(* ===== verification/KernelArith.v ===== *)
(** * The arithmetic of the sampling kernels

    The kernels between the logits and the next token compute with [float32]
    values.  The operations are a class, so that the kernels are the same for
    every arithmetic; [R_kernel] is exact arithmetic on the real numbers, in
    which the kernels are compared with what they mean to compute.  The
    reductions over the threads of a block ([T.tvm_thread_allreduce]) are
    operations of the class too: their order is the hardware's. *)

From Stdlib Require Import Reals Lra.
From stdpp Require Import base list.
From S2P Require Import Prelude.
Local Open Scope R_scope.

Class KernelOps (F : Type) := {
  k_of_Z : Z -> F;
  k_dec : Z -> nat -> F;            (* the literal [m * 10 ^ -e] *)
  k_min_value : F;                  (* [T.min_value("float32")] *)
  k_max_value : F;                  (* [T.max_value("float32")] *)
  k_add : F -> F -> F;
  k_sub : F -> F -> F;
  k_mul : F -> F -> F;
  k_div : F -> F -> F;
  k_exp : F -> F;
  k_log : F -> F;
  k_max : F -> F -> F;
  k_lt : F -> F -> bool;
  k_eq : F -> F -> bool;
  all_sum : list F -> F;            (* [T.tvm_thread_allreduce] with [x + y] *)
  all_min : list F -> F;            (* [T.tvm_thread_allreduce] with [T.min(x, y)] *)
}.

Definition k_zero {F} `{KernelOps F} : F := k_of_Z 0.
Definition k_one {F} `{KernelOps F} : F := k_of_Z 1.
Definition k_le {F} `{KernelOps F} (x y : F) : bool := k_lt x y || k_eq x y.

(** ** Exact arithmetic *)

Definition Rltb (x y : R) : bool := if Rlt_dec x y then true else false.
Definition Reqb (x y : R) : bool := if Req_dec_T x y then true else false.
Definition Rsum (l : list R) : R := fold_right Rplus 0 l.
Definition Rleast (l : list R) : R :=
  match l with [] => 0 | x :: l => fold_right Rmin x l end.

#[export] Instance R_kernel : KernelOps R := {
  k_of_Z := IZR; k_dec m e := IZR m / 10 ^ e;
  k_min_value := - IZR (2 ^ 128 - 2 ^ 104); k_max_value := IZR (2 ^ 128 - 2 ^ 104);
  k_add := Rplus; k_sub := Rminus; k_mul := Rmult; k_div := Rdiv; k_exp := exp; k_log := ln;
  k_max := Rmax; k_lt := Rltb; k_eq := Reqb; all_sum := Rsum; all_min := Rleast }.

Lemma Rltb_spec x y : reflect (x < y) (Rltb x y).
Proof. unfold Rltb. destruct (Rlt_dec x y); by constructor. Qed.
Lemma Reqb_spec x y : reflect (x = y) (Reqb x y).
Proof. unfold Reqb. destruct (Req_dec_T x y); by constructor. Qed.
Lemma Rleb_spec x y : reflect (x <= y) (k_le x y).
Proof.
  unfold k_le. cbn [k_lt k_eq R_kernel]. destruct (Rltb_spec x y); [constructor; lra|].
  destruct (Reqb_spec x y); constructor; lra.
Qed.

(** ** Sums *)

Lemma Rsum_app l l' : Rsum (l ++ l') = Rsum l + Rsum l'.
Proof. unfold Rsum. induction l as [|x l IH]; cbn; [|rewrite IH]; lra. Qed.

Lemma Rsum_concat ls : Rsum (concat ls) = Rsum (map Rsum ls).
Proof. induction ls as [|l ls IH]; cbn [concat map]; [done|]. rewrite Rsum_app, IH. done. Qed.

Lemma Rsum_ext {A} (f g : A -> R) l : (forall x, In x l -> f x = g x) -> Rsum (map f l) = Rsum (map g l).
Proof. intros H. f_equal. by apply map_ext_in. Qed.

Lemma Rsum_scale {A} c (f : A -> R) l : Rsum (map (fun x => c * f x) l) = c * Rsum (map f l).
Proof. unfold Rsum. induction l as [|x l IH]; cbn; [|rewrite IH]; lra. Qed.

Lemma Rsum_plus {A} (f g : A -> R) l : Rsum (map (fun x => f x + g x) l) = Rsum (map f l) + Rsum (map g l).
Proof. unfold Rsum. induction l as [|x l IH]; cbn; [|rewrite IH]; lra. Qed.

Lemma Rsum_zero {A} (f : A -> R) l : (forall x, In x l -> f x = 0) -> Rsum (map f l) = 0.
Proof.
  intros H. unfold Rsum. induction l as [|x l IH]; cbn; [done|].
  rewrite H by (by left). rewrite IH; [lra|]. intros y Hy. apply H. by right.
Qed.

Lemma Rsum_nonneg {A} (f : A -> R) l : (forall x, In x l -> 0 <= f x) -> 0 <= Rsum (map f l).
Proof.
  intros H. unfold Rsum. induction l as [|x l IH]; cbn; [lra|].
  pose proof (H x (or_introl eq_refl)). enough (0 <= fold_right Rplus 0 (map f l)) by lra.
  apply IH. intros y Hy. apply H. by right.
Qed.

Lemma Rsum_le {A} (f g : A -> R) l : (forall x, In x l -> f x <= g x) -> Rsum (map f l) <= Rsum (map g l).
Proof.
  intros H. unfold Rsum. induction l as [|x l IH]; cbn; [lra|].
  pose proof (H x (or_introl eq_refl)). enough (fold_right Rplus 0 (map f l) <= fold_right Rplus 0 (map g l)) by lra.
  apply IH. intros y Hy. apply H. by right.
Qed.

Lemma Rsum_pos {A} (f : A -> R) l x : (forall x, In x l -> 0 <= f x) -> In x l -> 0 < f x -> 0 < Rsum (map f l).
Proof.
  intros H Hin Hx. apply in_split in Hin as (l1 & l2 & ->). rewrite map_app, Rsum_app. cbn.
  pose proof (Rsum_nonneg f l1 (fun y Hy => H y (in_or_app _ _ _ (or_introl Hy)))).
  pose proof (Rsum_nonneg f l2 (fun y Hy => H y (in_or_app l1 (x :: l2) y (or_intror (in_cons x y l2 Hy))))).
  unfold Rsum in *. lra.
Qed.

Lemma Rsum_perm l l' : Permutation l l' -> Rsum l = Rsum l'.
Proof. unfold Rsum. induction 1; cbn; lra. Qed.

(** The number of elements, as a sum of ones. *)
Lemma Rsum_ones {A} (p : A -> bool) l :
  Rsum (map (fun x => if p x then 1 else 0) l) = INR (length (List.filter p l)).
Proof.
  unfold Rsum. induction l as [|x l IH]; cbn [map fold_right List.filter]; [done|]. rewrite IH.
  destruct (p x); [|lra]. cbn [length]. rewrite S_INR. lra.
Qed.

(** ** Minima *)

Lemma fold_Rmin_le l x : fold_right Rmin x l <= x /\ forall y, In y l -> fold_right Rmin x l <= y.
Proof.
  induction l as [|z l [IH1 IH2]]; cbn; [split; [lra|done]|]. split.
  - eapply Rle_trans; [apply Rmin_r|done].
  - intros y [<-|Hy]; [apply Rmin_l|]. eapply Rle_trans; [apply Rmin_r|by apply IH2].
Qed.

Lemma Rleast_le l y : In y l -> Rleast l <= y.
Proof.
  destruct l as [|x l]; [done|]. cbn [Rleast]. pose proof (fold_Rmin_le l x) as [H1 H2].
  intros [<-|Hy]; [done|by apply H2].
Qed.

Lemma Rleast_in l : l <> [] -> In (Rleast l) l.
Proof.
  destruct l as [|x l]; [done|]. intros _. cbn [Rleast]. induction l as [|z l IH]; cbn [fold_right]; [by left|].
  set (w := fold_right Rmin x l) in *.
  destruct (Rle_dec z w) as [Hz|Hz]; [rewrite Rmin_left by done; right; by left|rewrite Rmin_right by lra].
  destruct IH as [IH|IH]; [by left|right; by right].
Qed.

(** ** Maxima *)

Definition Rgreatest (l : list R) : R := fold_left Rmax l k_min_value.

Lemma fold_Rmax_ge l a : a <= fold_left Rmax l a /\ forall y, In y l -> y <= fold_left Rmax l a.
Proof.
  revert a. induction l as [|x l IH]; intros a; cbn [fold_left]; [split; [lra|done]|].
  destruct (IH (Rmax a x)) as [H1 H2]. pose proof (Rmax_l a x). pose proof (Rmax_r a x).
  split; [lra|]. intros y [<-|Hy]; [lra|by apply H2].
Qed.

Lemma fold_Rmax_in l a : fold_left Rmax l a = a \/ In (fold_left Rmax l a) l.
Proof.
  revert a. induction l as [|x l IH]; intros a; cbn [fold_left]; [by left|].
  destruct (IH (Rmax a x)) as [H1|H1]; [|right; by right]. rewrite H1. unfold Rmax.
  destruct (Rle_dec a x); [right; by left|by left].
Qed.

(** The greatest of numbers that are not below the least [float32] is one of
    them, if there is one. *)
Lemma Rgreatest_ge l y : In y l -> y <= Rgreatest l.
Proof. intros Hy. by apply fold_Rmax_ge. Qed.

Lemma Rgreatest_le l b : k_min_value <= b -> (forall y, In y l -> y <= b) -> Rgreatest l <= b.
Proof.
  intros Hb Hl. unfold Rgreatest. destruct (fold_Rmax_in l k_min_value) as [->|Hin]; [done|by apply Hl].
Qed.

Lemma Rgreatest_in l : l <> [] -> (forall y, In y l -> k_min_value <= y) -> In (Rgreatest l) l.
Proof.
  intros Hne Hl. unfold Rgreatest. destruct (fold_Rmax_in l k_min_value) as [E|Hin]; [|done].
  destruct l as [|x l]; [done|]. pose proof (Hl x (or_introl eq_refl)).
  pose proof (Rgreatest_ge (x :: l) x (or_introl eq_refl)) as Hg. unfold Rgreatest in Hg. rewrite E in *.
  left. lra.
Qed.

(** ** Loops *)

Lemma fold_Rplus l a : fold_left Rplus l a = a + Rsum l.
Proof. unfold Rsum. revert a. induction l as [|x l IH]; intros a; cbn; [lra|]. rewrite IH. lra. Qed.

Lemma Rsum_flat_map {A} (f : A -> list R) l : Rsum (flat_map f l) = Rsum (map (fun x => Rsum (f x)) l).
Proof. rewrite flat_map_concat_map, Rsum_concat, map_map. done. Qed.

------------------------------

[ABOUT THIS EXERCISE]
Give back the opening line of the records above and every line after it, up to and including the one with "which the kernels", unchanged.

[SOLUTION TO THIS EXERCISE]
(* ===== verification/KernelArith.v ===== *)
(** * The arithmetic of the sampling kernels

    The kernels between the logits and the next token compute with [float32]
    values.  The operations are a class, so that the kernels are the same for
    every arithmetic; [R_kernel] is exact arithmetic on the real numbers, in
    which the kernels are compared with what they mean to compute.  The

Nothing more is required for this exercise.